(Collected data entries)

(** * Super Activity View daemon: a shallow embedding of
      [super_activity_daemon.py] and the properties of its tap detector,
      configuration loader, device classifier and device table. *)

From Stdlib Require Import ZArith QArith String List Bool Lia Lqa.
From stdpp Require Import base gmap strings list.
Import ListNotations.

Set Warnings "-register-all".

Local Open Scope Z_scope.
Local Open Scope string_scope.
Local Open Scope list_scope.

(** ** Constants of the evdev [ecodes] module (Linux input-event-codes.h) *)

Module ecodes.
Definition EV_KEY : Z := 1.
Definition EV_REL : Z := 2.
Definition REL_HWHEEL : Z := 6.
Definition REL_WHEEL : Z := 8.
Definition KEY_LEFTCTRL : Z := 29.
Definition KEY_A : Z := 30.
Definition KEY_SPACE : Z := 57.
Definition KEY_RIGHTCTRL : Z := 97.
Definition KEY_LEFTMETA : Z := 125.
Definition KEY_RIGHTMETA : Z := 126.
Definition BUS_VIRTUAL : Z := 6.
End ecodes.

(** ** Python values and exceptions *)

(** The exception classes the daemon names or can meet.  [KeyboardInterrupt]
    is the one class here that does not derive from [Exception]. *)
Inductive exn :=
| PermissionError
| FileNotFoundError
| OSError
| JSONDecodeError
| TypeError
| AttributeError
| UInputError
| KeyboardInterrupt.

(** [isinstance(e, OSError)]: what [except (PermissionError, OSError)] and
    [except (PermissionError, OSError, FileNotFoundError)] catch. *)
Definition is_OSError (e : exn) : bool :=
  match e with
  | PermissionError | FileNotFoundError | OSError => true
  | _ => false
  end.

(** [isinstance(e, Exception)]: what [except Exception] catches. *)
Definition is_Exception (e : exn) : bool :=
  match e with
  | KeyboardInterrupt => false
  | _ => true
  end.

(** What [except (PermissionError, json.JSONDecodeError)] catches. *)
Definition is_config_error (e : exn) : bool :=
  match e with
  | PermissionError | JSONDecodeError => true
  | _ => false
  end.

(** A Python float: a finite one is modelled by the rational it denotes. *)
Inductive pyfloat :=
| Finite (q : Q)
| PosInf
| NegInf
| NaN.

(** The values [json.load] produces. A dict is kept as its list of items. *)
Inductive pyval :=
| PNone
| PBool (b : bool)
| PInt (z : Z)
| PFloat (f : pyfloat)
| PStr (s : string)
| PList (l : list pyval)
| PDict (items : list (string * pyval)).

Definition Qltb (x y : Q) : bool := negb (Qle_bool y x).

(** [elapsed < v] for a finite float [elapsed]: an order comparison with a
    number, [TypeError] with anything else. *)
Definition py_lt (elapsed : Q) (v : pyval) : exn + bool :=
  match v with
  | PBool b => inr (Qltb elapsed (if b then 1 else 0)%Q)
  | PInt z => inr (Qltb elapsed (inject_Z z))
  | PFloat (Finite q) => inr (Qltb elapsed q)
  | PFloat PosInf => inr true
  | PFloat NegInf => inr false
  | PFloat NaN => inr false
  | PNone | PStr _ | PList _ | PDict _ => inl TypeError
  end.

(** The values the comparison accepts: [bool], [int] and [float]. *)
Definition is_number (v : pyval) : bool :=
  match v with
  | PBool _ | PInt _ | PFloat _ => true
  | _ => false
  end.

(** [d.get(key, default)] on the items of a dict. *)
Fixpoint dict_get (items : list (string * pyval)) (key : string) (default : pyval) : pyval :=
  match items with
  | [] => default
  | (k, v) :: rest => if String.eqb k key then v else dict_get rest key default
  end.

(** [config.get(key, default)]: only a dict has the method. *)
Definition py_get (config : pyval) (key : string) (default : pyval) : exn + pyval :=
  match config with
  | PDict items => inr (dict_get items key default)
  | _ => inl AttributeError
  end.

(** ** Input events, devices and the daemon's state *)

(** An [evdev.InputEvent]. *)
Record event := Event { ev_type : Z; ev_code : Z; ev_value : Z }.

(** An opened [evdev.InputDevice]: its cached name and bus type, and what
    the [capabilities()] query does (it raises or returns the map from
    event type to the codes the device declares). *)
Record device := Device {
  dev_path : string;
  dev_fd : nat;
  dev_name : string;
  dev_bustype : Z;
  dev_capabilities : exn + gmap Z (list Z) }.

(** The [UInput] object of the synthetic device. *)
Inductive uinput := UInput (name : string).

(** An asyncio task running [monitor_device] on a device. *)
Inductive task := MonitorTask (dev : device).

Record daemon := Daemon {
  super_pressed : bool;
  super_press_time : Q;
  other_key_pressed : bool;
  devices : gmap string device;
  device_tasks : gmap string task;
  ui : option uinput;
  tap_timeout : pyval;
  running : bool;
  SUPER_KEYS : gset Z;
  TRIGGER_KEYS : list Z }.

(** The lines the daemon prints. *)
Inductive message :=
| MsgUInputCreated
| MsgUInputFailed (e : exn)
| MsgUInputHint
| MsgConfigLoaded (path : string)
| MsgConfigValues (trigger injection timeout : pyval)
| MsgConfigError (path : string) (e : exn)
| MsgNoConfig
| MsgListening (trigger : pyval)
| MsgWillInject (injection : pyval)
| MsgTapTimeout (timeout : pyval)
| MsgSuperPressed (code : Z)
| MsgCleanTap (elapsed : Q)
| MsgReleaseIgnored (cause : string)
| MsgInteractionKey (code : Z)
| MsgInteractionScroll
| MsgTriggering
| MsgInjectFailed (e : exn)
| MsgHotplugAdded (dtype : string) (name path : string)
| MsgHotplugRemoved (path : string).

(** What a method does to the world outside the daemon object.
    [Await_trigger_activity_view] marks the call of the injector itself. *)
Inductive effect :=
| Print (m : message)
| Await_trigger_activity_view
| UiWrite (etype code value : Z)
| UiSyn
| Sleep (seconds : Q)
| OpenDevice (path : string)
| CloseDevice (dev : device)
| CreateTask (t : task)
| CancelTask (t : task).

(** ** A state, output and exception monad for the daemon's methods *)

Record result (A : Type) := Result {
  outcome : exn + A;
  post : daemon;
  out : list effect }.
Arguments Result {A}.
Arguments outcome {A}.
Arguments post {A}.
Arguments out {A}.

Definition M (A : Type) : Type := daemon -> result A.

Definition ret {A} (a : A) : M A := fun d => Result (inr a) d [].

Definition bind {A B} (m : M A) (k : A -> M B) : M B := fun d =>
  match m d with
  | Result (inl e) d' o => Result (inl e) d' o
  | Result (inr a) d' o =>
      match k a d' with
      | Result x d'' o' => Result x d'' (o ++ o')
      end
  end.

(** [try: body except <classes caught>: handler]. *)
Definition try_except {A} (body : M A) (caught : exn -> bool) (handler : exn -> M A) : M A :=
  fun d =>
  match body d with
  | Result (inl e) d' o =>
      if caught e
      then match handler e d' with
           | Result x d'' o' => Result x d'' (o ++ o')
           end
      else Result (inl e) d' o
  | Result (inr a) d' o => Result (inr a) d' o
  end.

Definition get : M daemon := fun d => Result (inr d) d [].
Definition modify (f : daemon -> daemon) : M unit := fun d => Result (inr tt) (f d) [].
Definition emit (e : effect) : M unit := fun d => Result (inr tt) d [e].
Definition print (m : message) : M unit := emit (Print m).
Definition lift {A} (x : exn + A) : M A := fun d => Result x d [].

(** The do-notation [x ← m; k] and [m;; k] of stdpp reads these. *)
#[export] Instance daemon_ret : MRet M := @ret.
#[export] Instance daemon_bind : MBind M := fun A B k m => bind m k.

(** Assignments to the attributes of [self]. *)
Definition set_super_pressed (b : bool) (d : daemon) : daemon :=
  Daemon b (super_press_time d) (other_key_pressed d) (devices d) (device_tasks d)
         (ui d) (tap_timeout d) (running d) (SUPER_KEYS d) (TRIGGER_KEYS d).
Definition set_super_press_time (t : Q) (d : daemon) : daemon :=
  Daemon (super_pressed d) t (other_key_pressed d) (devices d) (device_tasks d)
         (ui d) (tap_timeout d) (running d) (SUPER_KEYS d) (TRIGGER_KEYS d).
Definition set_other_key_pressed (b : bool) (d : daemon) : daemon :=
  Daemon (super_pressed d) (super_press_time d) b (devices d) (device_tasks d)
         (ui d) (tap_timeout d) (running d) (SUPER_KEYS d) (TRIGGER_KEYS d).
Definition set_devices (m : gmap string device) (d : daemon) : daemon :=
  Daemon (super_pressed d) (super_press_time d) (other_key_pressed d) m (device_tasks d)
         (ui d) (tap_timeout d) (running d) (SUPER_KEYS d) (TRIGGER_KEYS d).
Definition set_device_tasks (m : gmap string task) (d : daemon) : daemon :=
  Daemon (super_pressed d) (super_press_time d) (other_key_pressed d) (devices d) m
         (ui d) (tap_timeout d) (running d) (SUPER_KEYS d) (TRIGGER_KEYS d).
Definition set_ui (u : option uinput) (d : daemon) : daemon :=
  Daemon (super_pressed d) (super_press_time d) (other_key_pressed d) (devices d) (device_tasks d)
         u (tap_timeout d) (running d) (SUPER_KEYS d) (TRIGGER_KEYS d).
Definition set_tap_timeout (v : pyval) (d : daemon) : daemon :=
  Daemon (super_pressed d) (super_press_time d) (other_key_pressed d) (devices d) (device_tasks d)
         (ui d) v (running d) (SUPER_KEYS d) (TRIGGER_KEYS d).
Definition set_SUPER_KEYS (s : gset Z) (d : daemon) : daemon :=
  Daemon (super_pressed d) (super_press_time d) (other_key_pressed d) (devices d) (device_tasks d)
         (ui d) (tap_timeout d) (running d) s (TRIGGER_KEYS d).
Definition set_TRIGGER_KEYS (l : list Z) (d : daemon) : daemon :=
  Daemon (super_pressed d) (super_press_time d) (other_key_pressed d) (devices d) (device_tasks d)
         (ui d) (tap_timeout d) (running d) (SUPER_KEYS d) l.

(** ** The process environment

    Everything the daemon asks of the operating system at start-up and on
    hotplug: the expansion of the user's configuration path, the
    [SUDO_USER] variable, the listing of [/home], which paths exist, what
    opening and decoding a configuration file gives, and what creating the
    synthetic device and opening an input device give. *)
Record environment := Environment {
  expanded_user_path : string;
  SUDO_USER : option string;
  listdir_home : exn + list string;
  path_exists : string -> bool;
  load_json : string -> exn + pyval;
  create_UInput : exn + uinput;
  InputDevice : string -> exn + device }.

Definition SYSTEM_CONFIG_PATH : string := "/etc/super-activity-view/config.json".

Definition config_suffix : string := "/.config/super-activity-view/config.json".

(** [paths.append(x)] guarded by [if x not in paths]. *)
Definition append_if_new (paths : list string) (x : string) : list string :=
  if bool_decide (x ∈ paths) then paths else paths ++ [x].

Definition get_user_config_paths (env : environment) : exn + list string :=
  let paths := [] in
  let user_path := expanded_user_path env in
  let paths := if negb (String.prefix "/root" user_path) then paths ++ [user_path] else paths in
  let paths :=
    match SUDO_USER env with
    | Some sudo_user =>
        if negb (String.eqb sudo_user "")
        then paths ++ ["/home/" +:+ sudo_user +:+ config_suffix]
        else paths
    | None => paths
    end in
  match listdir_home env with
  | inr dirs =>
      inr (fold_left (fun ps user_dir => append_if_new ps ("/home/" +:+ user_dir +:+ config_suffix))
                     dirs paths)
  | inl e =>
      match e with
      | PermissionError | FileNotFoundError => inr paths
      | _ => inl e
      end
  end.

(** ** Key names *)

Definition KEY_MAP : gmap string Z :=
  <["KEY_LEFTMETA" := ecodes.KEY_LEFTMETA]>
  (<["KEY_RIGHTMETA" := ecodes.KEY_RIGHTMETA]>
  (<["KEY_LEFTCTRL" := ecodes.KEY_LEFTCTRL]>
  (<["KEY_RIGHTCTRL" := ecodes.KEY_RIGHTCTRL]> ∅))).

(** [KEY_MAP.get(key, default)]: a list or a dict is unhashable, any other
    value that is not one of the four names gives the default. *)
Definition KEY_MAP_get (key : pyval) (default : Z) : exn + Z :=
  match key with
  | PStr s => inr (match KEY_MAP !! s with Some code => code | None => default end)
  | PList _ | PDict _ => inl TypeError
  | PNone | PBool _ | PInt _ | PFloat _ => inr default
  end.

(** ** The daemon's methods *)

Definition DEFAULT_TAP_TIMEOUT : pyval := PFloat (Finite (1 # 2)).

● EXERCISE GOAL
Given the data above, transcribe exactly the lines from the one containing "(** ** Python values and exceptions *)" down to the one containing "[] => default", and no others.

● COMPLETED TASK
(** ** Python values and exceptions *)

(** The exception classes the daemon names or can meet.  [KeyboardInterrupt]
    is the one class here that does not derive from [Exception]. *)
Inductive exn :=
| PermissionError
| FileNotFoundError
| OSError
| JSONDecodeError
| TypeError
| AttributeError
| UInputError
| KeyboardInterrupt.

(** [isinstance(e, OSError)]: what [except (PermissionError, OSError)] and
    [except (PermissionError, OSError, FileNotFoundError)] catch. *)
Definition is_OSError (e : exn) : bool :=
  match e with
  | PermissionError | FileNotFoundError | OSError => true
  | _ => false
  end.

(** [isinstance(e, Exception)]: what [except Exception] catches. *)
Definition is_Exception (e : exn) : bool :=
  match e with
  | KeyboardInterrupt => false
  | _ => true
  end.

(** What [except (PermissionError, json.JSONDecodeError)] catches. *)
Definition is_config_error (e : exn) : bool :=
  match e with
  | PermissionError | JSONDecodeError => true
  | _ => false
  end.

(** A Python float: a finite one is modelled by the rational it denotes. *)
Inductive pyfloat :=
| Finite (q : Q)
| PosInf
| NegInf
| NaN.

(** The values [json.load] produces. A dict is kept as its list of items. *)
Inductive pyval :=
| PNone
| PBool (b : bool)
| PInt (z : Z)
| PFloat (f : pyfloat)
| PStr (s : string)
| PList (l : list pyval)
| PDict (items : list (string * pyval)).

Definition Qltb (x y : Q) : bool := negb (Qle_bool y x).

(** [elapsed < v] for a finite float [elapsed]: an order comparison with a
    number, [TypeError] with anything else. *)
Definition py_lt (elapsed : Q) (v : pyval) : exn + bool :=
  match v with
  | PBool b => inr (Qltb elapsed (if b then 1 else 0)%Q)
  | PInt z => inr (Qltb elapsed (inject_Z z))
  | PFloat (Finite q) => inr (Qltb elapsed q)
  | PFloat PosInf => inr true
  | PFloat NegInf => inr false
  | PFloat NaN => inr false
  | PNone | PStr _ | PList _ | PDict _ => inl TypeError
  end.

(** The values the comparison accepts: [bool], [int] and [float]. *)
Definition is_number (v : pyval) : bool :=
  match v with
  | PBool _ | PInt _ | PFloat _ => true
  | _ => false
  end.

(** [d.get(key, default)] on the items of a dict. *)
Fixpoint dict_get (items : list (string * pyval)) (key : string) (default : pyval) : pyval :=
  match items with
  | [] => default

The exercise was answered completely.